WHAT THE TASK ASKS >> For each line below that includes the word "SpecFloat", make a copy.

****************************************

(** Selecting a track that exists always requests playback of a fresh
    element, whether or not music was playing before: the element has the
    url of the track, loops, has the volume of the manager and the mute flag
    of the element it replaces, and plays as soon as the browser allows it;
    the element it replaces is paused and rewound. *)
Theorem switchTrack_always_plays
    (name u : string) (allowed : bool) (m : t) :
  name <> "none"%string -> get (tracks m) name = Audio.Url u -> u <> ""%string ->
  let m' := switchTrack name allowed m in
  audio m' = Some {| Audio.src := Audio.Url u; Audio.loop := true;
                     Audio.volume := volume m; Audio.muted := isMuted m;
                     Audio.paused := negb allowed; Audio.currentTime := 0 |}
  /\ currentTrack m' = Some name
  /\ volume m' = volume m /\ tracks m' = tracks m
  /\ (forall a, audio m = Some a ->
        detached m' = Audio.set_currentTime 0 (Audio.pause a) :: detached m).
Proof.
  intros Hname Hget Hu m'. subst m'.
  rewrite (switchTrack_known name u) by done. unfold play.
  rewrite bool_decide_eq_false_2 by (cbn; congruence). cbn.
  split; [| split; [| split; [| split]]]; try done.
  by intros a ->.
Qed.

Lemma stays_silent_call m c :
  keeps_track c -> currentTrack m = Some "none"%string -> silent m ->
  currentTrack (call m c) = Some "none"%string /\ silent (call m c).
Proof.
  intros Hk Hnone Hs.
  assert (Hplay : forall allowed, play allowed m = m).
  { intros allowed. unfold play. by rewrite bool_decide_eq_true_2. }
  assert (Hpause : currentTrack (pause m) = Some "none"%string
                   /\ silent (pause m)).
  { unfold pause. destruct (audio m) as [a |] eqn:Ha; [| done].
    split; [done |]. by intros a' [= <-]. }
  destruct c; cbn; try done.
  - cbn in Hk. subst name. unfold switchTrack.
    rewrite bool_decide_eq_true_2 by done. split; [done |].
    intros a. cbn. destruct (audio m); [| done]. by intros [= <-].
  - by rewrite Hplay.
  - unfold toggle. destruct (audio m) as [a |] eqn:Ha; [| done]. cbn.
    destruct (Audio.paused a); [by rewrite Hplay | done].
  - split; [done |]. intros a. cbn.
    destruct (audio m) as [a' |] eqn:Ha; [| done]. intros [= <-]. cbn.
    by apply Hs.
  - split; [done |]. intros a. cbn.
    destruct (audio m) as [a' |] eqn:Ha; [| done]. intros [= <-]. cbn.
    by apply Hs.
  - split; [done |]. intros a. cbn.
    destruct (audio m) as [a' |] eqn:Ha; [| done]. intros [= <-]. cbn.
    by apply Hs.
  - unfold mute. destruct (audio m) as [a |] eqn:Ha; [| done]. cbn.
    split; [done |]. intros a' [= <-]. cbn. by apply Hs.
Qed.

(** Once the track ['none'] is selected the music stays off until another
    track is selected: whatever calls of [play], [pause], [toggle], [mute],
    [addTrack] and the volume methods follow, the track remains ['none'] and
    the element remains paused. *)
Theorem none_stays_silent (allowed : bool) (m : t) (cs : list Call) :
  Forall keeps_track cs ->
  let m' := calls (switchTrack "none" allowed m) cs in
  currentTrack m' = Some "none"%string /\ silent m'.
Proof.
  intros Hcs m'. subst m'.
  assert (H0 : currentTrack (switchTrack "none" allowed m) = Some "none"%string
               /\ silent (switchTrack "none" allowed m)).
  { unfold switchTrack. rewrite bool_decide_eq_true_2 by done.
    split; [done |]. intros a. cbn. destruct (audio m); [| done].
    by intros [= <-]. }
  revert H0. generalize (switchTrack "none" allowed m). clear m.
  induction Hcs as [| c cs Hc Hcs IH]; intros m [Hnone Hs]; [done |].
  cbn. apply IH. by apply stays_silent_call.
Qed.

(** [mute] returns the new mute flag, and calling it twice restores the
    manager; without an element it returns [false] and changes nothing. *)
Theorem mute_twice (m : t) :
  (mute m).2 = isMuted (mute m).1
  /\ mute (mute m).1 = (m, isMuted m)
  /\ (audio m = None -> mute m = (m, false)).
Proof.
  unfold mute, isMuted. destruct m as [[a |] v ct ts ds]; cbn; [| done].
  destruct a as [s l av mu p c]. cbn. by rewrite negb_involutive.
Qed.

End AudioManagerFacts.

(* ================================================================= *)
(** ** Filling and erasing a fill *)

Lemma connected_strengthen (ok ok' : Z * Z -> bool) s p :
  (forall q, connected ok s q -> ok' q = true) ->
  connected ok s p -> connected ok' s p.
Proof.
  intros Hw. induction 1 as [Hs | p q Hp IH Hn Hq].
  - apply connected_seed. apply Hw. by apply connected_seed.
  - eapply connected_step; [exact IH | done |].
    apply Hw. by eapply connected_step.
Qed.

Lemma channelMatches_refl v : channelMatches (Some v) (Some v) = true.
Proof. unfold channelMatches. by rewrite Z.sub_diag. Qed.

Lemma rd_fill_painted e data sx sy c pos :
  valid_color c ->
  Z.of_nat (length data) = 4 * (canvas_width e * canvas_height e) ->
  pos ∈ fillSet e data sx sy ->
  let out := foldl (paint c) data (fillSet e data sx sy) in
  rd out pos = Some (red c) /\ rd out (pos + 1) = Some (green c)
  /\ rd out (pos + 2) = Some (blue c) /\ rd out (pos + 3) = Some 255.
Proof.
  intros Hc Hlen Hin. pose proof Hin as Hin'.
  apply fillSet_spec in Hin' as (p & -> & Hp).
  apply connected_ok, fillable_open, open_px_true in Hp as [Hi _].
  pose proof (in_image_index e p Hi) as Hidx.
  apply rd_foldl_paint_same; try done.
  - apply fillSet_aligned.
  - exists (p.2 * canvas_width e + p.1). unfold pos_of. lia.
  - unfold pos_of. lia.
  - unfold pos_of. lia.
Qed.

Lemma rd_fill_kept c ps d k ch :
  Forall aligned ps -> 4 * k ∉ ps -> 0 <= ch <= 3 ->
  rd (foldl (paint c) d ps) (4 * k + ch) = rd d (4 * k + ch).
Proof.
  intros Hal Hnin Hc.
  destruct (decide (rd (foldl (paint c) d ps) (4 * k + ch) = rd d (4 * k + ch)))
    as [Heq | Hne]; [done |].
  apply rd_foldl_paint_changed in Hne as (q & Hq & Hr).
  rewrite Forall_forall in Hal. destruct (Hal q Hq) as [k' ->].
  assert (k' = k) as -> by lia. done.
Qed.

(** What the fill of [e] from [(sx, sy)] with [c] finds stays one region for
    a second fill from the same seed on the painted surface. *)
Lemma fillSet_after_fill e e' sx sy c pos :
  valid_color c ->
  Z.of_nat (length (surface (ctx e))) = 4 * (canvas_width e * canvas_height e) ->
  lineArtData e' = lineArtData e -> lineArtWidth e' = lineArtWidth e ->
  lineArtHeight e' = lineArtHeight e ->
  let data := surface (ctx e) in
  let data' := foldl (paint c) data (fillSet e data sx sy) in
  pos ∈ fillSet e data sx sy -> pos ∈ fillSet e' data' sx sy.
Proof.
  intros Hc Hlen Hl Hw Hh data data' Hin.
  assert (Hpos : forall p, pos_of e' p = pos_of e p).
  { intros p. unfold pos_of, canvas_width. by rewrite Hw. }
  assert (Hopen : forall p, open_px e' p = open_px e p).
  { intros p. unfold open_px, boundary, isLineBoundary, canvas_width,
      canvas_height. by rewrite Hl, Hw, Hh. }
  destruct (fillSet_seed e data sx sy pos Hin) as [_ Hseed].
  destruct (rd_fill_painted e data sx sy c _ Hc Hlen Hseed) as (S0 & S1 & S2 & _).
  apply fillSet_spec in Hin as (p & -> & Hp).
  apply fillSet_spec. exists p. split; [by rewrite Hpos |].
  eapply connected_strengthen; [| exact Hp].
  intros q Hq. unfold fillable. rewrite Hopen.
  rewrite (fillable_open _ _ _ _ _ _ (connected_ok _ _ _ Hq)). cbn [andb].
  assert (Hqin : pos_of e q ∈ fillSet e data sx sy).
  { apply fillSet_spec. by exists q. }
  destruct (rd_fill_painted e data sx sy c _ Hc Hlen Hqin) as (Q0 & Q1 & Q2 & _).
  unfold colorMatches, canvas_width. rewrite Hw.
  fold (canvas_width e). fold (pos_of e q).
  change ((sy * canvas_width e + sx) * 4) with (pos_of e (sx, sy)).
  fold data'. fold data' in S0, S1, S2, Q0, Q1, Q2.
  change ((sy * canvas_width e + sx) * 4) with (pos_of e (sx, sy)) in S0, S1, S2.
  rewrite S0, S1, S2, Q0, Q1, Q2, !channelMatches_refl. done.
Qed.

****************************************

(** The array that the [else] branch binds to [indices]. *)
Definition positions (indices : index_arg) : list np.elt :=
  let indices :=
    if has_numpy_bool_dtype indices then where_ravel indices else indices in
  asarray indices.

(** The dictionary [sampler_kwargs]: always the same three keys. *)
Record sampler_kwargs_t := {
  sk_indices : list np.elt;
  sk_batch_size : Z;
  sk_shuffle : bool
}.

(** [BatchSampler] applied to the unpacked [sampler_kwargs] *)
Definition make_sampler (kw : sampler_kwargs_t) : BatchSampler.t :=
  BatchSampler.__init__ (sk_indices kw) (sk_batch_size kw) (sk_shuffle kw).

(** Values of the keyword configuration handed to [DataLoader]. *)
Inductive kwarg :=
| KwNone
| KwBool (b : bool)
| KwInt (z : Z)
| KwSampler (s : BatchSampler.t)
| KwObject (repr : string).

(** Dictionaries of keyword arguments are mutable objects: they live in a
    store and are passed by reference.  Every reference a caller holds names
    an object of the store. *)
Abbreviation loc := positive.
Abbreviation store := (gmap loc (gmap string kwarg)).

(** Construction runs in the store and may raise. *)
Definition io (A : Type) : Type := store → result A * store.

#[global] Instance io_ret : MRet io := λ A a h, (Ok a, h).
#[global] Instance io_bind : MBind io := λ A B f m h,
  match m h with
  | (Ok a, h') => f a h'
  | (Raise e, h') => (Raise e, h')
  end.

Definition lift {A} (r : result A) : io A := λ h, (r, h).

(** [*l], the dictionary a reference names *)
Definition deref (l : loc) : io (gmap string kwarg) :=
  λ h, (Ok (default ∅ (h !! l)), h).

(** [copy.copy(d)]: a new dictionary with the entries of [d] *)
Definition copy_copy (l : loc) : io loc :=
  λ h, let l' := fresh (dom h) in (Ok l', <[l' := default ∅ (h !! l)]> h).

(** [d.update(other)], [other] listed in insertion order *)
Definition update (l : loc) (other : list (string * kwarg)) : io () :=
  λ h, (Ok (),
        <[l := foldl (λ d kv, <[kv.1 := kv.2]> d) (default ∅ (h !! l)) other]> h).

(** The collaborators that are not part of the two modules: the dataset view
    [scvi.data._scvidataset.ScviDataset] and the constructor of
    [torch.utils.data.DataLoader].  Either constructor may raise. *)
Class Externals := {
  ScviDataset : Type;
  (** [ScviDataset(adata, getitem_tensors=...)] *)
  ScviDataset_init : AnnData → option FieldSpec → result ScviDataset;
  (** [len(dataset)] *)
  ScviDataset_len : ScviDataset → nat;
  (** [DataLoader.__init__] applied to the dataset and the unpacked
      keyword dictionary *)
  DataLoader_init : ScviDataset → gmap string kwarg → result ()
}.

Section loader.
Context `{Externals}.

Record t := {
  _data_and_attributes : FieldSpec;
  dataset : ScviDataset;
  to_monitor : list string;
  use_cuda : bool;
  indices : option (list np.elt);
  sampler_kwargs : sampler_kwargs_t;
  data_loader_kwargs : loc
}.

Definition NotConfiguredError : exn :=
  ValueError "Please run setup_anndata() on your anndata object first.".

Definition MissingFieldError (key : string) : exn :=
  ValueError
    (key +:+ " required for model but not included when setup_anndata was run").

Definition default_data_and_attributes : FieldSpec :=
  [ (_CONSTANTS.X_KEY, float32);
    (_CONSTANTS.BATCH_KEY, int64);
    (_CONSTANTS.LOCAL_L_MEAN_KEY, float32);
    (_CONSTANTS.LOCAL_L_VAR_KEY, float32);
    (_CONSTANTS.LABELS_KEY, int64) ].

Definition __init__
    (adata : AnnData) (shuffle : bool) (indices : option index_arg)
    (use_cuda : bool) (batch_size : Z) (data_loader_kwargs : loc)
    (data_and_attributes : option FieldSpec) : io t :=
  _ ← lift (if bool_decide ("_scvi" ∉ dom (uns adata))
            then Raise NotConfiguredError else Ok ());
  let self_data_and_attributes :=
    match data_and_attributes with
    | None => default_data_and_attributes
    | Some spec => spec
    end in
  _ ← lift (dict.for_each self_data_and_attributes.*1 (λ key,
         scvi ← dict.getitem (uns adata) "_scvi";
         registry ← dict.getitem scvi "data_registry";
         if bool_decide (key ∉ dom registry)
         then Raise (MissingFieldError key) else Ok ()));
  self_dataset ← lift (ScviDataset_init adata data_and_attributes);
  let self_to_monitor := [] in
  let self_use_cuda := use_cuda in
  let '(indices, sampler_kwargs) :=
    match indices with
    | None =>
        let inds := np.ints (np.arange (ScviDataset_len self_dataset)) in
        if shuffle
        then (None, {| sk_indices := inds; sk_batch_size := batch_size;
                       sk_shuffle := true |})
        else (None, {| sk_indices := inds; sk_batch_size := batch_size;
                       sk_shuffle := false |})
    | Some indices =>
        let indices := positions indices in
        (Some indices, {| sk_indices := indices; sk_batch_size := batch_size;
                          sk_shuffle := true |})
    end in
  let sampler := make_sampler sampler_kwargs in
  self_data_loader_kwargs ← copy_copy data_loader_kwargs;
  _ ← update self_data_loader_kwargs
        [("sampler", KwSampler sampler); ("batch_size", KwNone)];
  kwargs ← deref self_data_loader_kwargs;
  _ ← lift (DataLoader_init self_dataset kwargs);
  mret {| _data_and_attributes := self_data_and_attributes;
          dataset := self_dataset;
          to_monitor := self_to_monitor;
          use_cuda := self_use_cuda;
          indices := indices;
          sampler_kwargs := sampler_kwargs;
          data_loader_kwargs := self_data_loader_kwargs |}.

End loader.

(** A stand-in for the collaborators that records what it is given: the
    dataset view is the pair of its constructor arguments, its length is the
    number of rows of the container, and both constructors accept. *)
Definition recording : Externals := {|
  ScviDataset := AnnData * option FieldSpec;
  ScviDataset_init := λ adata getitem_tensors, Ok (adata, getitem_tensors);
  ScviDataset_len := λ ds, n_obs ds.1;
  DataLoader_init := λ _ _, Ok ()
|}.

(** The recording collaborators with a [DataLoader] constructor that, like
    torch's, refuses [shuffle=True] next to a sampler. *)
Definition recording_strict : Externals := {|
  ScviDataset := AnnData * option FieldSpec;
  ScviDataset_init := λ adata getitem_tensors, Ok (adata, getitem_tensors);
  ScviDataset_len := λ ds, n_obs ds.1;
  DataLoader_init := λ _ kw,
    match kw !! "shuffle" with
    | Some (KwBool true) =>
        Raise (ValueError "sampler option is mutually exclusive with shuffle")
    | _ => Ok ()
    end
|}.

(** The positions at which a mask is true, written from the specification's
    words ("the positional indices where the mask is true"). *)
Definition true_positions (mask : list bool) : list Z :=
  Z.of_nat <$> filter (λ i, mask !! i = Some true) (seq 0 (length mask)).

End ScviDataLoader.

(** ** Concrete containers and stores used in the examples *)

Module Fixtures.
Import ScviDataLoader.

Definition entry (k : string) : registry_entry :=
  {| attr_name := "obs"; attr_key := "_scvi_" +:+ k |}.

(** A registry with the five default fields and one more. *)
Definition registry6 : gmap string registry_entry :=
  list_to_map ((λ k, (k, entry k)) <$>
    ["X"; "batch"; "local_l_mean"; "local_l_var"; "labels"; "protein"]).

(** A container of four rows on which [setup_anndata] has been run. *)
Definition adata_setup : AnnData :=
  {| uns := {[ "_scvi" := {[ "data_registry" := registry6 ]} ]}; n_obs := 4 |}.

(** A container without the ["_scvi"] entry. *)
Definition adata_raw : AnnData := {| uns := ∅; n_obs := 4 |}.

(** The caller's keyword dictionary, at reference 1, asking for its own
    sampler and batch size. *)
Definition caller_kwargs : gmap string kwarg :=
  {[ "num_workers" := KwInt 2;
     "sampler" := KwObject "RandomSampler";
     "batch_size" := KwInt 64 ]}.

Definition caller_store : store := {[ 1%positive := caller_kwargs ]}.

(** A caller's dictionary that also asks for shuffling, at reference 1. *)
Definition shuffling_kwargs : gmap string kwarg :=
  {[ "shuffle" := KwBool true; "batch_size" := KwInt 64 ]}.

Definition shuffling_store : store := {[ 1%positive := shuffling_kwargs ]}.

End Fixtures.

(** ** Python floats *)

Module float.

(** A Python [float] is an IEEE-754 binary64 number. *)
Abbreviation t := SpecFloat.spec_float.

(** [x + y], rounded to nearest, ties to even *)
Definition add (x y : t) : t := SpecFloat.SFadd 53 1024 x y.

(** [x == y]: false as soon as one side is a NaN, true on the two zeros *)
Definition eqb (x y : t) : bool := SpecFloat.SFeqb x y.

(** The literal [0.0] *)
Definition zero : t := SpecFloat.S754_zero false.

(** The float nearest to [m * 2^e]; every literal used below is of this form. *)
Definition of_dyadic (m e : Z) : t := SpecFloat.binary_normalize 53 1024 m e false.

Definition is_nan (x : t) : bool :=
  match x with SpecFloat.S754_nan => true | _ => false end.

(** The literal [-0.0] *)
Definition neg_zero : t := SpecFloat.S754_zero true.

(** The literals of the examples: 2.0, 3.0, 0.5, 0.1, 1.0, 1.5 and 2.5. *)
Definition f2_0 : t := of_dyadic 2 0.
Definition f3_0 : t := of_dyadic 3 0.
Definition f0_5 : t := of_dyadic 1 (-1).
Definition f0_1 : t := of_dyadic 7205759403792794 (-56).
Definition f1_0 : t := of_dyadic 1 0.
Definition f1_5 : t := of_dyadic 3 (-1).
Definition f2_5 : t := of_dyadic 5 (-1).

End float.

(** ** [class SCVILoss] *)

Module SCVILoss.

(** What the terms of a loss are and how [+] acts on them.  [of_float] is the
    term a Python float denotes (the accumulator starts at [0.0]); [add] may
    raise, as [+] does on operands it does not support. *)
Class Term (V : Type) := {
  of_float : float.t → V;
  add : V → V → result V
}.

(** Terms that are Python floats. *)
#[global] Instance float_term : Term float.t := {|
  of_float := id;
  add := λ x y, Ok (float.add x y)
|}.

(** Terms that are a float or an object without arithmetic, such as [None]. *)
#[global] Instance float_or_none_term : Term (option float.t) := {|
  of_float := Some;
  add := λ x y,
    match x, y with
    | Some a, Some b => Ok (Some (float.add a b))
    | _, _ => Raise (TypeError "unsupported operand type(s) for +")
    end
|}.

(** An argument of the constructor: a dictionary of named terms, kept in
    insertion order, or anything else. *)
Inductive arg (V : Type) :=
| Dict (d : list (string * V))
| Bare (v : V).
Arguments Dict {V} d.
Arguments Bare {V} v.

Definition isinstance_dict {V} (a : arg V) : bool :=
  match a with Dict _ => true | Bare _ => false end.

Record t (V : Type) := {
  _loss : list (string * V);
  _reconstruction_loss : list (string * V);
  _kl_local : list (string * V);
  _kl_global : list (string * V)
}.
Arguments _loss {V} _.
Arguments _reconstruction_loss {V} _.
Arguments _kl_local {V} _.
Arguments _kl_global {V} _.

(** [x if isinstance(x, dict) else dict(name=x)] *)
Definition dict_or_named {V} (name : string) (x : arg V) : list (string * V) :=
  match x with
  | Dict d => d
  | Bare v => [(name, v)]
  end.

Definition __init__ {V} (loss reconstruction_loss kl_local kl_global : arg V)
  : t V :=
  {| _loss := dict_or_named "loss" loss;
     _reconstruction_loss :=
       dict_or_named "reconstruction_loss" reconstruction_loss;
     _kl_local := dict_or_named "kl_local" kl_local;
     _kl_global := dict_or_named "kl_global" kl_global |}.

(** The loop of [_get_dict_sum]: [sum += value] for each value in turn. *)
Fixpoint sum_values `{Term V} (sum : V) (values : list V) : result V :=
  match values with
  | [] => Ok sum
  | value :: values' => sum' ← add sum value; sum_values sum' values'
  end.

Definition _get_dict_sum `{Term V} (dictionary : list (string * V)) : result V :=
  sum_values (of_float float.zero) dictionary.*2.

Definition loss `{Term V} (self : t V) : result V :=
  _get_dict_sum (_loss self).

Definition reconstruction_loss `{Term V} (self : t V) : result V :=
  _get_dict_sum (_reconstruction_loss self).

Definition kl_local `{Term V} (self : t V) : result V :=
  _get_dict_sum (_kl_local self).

****************************************

RESPONSE >>
Abbreviation t := SpecFloat.spec_float.
Definition add (x y : t) : t := SpecFloat.SFadd 53 1024 x y.
Definition eqb (x y : t) : bool := SpecFloat.SFeqb x y.
Definition zero : t := SpecFloat.S754_zero false.
Definition of_dyadic (m e : Z) : t := SpecFloat.binary_normalize 53 1024 m e false.
  match x with SpecFloat.S754_nan => true | _ => false end.
Definition neg_zero : t := SpecFloat.S754_zero true.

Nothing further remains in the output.